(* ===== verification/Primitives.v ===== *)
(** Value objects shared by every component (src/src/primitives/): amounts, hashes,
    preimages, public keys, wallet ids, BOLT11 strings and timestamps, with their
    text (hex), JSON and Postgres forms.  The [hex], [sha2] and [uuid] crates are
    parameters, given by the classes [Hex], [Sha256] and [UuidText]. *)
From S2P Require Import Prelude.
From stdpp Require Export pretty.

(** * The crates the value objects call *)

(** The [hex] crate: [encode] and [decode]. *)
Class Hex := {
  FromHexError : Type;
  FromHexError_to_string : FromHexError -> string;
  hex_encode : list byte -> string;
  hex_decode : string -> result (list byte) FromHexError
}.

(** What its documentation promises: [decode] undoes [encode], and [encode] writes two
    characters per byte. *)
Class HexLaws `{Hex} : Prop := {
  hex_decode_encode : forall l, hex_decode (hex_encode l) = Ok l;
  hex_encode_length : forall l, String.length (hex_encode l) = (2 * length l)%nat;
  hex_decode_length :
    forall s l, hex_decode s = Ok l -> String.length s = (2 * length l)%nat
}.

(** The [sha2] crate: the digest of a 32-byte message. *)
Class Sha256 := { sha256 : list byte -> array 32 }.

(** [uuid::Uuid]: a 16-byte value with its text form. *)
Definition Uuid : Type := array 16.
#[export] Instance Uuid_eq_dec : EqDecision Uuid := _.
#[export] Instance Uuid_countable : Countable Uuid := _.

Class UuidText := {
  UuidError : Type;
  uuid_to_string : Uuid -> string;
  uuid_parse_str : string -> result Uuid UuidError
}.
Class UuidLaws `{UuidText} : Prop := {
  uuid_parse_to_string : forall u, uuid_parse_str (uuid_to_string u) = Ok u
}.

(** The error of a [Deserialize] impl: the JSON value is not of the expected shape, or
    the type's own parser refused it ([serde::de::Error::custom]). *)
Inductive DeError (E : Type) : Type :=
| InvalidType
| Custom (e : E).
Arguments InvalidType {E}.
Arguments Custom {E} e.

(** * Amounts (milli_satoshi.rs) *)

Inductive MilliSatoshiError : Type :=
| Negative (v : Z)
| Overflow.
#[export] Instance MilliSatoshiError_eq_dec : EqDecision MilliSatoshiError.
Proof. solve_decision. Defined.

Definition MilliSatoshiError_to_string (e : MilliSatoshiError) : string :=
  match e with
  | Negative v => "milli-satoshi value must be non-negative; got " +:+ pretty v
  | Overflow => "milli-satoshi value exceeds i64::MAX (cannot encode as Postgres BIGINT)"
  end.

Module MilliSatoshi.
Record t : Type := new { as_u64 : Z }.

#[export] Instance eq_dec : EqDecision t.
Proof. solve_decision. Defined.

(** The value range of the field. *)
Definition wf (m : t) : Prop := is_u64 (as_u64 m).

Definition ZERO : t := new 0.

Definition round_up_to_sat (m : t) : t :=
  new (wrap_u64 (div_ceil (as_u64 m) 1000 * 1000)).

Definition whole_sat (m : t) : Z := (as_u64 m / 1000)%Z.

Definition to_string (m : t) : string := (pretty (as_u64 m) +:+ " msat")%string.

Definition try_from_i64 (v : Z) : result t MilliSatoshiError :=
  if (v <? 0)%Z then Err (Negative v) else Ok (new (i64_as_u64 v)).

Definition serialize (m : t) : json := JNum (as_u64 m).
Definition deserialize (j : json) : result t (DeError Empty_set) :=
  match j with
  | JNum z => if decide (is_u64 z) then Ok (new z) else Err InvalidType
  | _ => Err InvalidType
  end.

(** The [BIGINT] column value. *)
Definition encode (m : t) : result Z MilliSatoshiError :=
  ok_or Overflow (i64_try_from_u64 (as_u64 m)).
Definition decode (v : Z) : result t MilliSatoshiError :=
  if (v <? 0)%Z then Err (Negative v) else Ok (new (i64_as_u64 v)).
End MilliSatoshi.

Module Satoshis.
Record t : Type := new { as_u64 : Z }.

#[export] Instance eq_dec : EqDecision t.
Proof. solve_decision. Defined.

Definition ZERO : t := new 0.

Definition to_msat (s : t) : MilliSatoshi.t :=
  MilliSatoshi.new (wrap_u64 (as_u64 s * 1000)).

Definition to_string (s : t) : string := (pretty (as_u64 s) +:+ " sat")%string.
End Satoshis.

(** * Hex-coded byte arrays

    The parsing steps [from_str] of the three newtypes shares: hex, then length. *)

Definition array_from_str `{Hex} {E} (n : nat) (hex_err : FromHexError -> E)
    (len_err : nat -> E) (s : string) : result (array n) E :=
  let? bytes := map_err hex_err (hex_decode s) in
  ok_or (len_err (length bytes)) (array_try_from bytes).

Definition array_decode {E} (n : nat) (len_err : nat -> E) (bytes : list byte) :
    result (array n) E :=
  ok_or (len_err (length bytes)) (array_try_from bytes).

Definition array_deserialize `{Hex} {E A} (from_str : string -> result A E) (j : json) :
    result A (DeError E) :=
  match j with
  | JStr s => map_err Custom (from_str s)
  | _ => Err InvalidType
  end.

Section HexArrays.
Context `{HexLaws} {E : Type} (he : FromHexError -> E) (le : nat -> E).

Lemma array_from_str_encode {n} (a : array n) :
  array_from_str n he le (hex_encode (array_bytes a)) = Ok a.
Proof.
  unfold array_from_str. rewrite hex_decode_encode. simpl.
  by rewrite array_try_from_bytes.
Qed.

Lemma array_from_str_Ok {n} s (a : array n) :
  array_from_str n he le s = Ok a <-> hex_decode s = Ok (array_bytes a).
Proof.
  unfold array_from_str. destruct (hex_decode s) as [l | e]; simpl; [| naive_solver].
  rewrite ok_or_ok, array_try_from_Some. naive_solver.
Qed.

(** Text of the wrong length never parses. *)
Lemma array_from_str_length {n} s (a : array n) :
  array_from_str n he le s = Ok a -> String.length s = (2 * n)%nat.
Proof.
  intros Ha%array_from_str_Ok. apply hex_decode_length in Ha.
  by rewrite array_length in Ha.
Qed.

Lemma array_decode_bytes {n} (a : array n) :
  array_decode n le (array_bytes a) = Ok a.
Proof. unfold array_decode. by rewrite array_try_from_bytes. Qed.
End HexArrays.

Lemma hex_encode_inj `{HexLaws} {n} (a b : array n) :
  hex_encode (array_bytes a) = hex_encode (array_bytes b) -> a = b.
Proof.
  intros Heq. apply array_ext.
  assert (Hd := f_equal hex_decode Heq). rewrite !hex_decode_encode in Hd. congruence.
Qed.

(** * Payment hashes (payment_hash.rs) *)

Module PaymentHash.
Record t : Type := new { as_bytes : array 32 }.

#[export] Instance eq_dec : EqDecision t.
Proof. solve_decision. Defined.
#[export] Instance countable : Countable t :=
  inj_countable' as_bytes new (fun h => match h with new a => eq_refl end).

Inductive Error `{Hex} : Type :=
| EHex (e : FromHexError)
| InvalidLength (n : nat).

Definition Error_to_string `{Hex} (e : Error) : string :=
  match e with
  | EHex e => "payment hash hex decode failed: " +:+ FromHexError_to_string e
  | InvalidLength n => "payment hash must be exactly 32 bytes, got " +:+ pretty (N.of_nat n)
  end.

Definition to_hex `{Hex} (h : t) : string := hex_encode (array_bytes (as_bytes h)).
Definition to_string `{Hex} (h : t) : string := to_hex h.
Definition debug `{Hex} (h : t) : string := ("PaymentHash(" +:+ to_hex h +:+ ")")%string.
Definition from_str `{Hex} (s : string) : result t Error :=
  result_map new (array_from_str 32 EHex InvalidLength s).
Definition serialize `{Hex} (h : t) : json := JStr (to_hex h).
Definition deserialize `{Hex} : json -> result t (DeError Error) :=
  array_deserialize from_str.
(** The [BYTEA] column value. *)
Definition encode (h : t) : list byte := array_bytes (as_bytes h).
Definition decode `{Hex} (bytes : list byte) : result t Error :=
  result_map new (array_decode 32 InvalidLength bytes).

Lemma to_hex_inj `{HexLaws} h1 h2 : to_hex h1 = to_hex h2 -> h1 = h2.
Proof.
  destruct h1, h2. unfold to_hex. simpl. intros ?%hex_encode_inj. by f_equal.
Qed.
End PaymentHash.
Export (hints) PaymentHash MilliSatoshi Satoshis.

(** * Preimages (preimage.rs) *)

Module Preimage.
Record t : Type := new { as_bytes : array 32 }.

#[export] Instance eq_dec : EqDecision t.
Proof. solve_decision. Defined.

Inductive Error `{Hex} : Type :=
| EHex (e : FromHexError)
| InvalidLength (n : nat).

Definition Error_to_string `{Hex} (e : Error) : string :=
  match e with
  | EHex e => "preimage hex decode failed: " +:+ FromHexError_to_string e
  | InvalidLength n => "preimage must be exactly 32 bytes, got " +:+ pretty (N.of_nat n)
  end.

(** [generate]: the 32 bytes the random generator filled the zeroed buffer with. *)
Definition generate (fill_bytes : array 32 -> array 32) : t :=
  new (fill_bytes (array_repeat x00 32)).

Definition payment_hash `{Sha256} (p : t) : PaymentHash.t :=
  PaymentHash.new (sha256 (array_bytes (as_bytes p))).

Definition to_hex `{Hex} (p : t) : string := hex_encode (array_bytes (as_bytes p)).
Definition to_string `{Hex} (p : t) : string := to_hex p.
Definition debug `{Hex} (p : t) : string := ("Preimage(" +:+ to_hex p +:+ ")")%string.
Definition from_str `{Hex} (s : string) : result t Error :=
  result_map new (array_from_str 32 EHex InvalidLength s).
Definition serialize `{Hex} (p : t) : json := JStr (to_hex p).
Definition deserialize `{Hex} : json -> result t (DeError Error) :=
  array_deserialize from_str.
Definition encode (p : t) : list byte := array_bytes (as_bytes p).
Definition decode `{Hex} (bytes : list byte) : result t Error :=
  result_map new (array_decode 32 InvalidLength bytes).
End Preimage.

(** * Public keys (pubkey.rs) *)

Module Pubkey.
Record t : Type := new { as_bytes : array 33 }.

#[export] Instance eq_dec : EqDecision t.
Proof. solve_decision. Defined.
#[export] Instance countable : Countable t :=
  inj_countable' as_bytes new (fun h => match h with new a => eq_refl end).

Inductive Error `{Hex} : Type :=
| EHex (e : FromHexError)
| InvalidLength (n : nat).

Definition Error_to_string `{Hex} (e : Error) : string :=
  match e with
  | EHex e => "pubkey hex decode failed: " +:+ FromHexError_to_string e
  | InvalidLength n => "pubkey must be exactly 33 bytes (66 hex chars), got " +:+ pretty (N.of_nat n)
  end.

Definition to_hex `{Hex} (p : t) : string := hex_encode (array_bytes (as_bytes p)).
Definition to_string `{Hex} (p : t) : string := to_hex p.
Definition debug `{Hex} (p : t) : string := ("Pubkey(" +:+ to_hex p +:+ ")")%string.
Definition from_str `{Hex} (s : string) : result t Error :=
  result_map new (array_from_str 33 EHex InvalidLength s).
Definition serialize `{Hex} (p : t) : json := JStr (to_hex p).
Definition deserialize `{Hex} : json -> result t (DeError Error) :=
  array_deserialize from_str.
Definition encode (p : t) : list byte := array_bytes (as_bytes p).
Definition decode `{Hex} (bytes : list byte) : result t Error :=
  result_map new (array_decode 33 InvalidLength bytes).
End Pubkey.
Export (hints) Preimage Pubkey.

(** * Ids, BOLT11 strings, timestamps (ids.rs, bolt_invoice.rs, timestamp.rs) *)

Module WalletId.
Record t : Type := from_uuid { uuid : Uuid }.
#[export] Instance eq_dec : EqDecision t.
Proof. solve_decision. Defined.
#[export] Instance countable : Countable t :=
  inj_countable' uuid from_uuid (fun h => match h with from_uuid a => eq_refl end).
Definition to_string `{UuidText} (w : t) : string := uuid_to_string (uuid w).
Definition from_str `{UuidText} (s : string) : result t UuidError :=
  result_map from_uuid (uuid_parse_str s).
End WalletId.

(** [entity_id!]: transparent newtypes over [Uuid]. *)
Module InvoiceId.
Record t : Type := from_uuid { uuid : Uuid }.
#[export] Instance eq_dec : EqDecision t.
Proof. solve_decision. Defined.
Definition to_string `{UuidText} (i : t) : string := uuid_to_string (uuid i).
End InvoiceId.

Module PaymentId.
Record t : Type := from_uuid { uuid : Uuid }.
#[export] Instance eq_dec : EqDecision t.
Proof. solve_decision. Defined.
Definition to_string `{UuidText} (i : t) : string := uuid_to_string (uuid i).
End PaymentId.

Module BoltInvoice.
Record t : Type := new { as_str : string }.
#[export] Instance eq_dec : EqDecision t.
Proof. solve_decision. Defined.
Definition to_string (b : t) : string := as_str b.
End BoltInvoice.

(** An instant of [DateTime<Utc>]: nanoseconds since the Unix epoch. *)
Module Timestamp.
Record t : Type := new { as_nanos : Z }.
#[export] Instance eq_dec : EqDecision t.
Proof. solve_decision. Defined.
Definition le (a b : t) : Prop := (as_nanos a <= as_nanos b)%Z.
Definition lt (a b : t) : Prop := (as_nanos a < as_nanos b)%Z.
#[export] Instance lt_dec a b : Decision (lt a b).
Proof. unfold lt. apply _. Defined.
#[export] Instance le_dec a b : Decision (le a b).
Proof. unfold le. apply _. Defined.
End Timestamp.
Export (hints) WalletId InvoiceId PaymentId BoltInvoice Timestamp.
● ● ● ●
> Problem requirements:
From the records above, pick out and copy each line holding the word "Module".

> Solution to this task:
Module MilliSatoshi.
Module Satoshis.
Module PaymentHash.
Module Preimage.
Module Pubkey.
Module WalletId.
Module InvoiceId.
Module PaymentId.
Module BoltInvoice.
Module Timestamp.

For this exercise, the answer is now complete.